* **Task prompt**: Give back an exact copy of the lines in the records below, from the line that has "ParameterType) : pmR" through the line that has "(VU32 10) (VU32 10000) false Consensus;", and nothing besides.

--- Data for this task ---

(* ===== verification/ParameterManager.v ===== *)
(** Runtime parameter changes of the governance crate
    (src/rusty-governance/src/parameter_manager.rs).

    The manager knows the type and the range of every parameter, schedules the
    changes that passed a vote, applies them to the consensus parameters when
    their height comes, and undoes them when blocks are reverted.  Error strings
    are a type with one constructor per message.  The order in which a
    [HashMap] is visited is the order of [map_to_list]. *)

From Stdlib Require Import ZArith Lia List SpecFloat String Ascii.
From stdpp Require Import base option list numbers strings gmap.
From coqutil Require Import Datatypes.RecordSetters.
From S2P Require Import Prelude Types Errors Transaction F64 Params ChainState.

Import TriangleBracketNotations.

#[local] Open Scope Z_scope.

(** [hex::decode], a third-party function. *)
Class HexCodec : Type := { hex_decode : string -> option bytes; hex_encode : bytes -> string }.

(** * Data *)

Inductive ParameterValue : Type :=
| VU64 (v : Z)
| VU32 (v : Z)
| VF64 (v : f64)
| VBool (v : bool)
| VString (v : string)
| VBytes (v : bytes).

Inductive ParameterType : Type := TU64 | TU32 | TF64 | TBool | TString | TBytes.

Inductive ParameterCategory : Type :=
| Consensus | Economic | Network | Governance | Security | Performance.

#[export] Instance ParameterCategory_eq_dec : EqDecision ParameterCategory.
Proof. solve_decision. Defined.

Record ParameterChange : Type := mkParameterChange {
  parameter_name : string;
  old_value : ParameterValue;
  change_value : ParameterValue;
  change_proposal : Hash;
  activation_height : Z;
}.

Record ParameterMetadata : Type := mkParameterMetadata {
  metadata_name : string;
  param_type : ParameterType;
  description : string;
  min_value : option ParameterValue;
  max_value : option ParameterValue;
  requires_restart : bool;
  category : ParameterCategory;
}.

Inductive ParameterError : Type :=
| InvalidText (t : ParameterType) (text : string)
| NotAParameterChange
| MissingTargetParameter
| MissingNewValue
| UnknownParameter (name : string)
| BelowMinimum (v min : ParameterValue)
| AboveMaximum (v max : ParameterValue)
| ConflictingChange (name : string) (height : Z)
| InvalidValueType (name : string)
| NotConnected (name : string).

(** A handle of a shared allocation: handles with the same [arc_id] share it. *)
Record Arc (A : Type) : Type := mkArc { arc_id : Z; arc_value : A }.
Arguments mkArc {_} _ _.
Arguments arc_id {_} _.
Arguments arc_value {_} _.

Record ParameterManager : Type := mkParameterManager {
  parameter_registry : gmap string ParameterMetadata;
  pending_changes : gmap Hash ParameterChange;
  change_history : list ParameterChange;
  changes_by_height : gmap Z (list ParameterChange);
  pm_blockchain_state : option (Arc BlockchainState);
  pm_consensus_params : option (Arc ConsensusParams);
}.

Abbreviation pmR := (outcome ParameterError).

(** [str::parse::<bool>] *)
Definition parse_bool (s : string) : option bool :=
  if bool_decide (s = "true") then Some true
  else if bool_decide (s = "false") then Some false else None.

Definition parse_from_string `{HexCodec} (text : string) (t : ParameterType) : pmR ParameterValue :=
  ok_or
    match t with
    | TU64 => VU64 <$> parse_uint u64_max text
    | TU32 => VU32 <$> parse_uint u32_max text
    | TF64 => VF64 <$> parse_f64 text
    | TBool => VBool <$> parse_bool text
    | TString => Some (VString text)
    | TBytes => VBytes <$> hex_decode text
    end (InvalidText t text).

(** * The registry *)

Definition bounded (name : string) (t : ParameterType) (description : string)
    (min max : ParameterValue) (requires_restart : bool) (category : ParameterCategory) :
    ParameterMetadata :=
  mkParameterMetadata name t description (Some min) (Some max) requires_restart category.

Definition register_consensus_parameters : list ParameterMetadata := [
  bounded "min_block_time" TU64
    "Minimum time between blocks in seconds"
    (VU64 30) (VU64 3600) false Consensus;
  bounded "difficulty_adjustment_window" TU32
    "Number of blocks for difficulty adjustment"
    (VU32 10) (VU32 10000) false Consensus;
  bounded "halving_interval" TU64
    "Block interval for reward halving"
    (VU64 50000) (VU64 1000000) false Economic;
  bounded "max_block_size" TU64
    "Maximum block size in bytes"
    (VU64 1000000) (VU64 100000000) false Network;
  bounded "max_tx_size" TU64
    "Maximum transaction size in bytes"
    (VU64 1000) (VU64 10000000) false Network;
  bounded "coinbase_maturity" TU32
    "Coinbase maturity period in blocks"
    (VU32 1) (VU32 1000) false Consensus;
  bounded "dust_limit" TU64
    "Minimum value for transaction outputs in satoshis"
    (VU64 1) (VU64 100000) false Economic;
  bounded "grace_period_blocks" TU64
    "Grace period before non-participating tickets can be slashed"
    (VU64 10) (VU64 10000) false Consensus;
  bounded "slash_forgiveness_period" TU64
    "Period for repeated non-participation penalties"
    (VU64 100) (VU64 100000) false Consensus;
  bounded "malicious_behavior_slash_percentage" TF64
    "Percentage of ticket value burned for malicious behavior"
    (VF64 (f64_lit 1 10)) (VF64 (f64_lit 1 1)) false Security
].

---

* **Task response**:
Definition parse_from_string `{HexCodec} (text : string) (t : ParameterType) : pmR ParameterValue :=
  ok_or
    match t with
    | TU64 => VU64 <$> parse_uint u64_max text
    | TU32 => VU32 <$> parse_uint u32_max text
    | TF64 => VF64 <$> parse_f64 text
    | TBool => VBool <$> parse_bool text
    | TString => Some (VString text)
    | TBytes => VBytes <$> hex_decode text
    end (InvalidText t text).

(** * The registry *)

Definition bounded (name : string) (t : ParameterType) (description : string)
    (min max : ParameterValue) (requires_restart : bool) (category : ParameterCategory) :
    ParameterMetadata :=
  mkParameterMetadata name t description (Some min) (Some max) requires_restart category.

Definition register_consensus_parameters : list ParameterMetadata := [
  bounded "min_block_time" TU64
    "Minimum time between blocks in seconds"
    (VU64 30) (VU64 3600) false Consensus;
  bounded "difficulty_adjustment_window" TU32
    "Number of blocks for difficulty adjustment"
    (VU32 10) (VU32 10000) false Consensus;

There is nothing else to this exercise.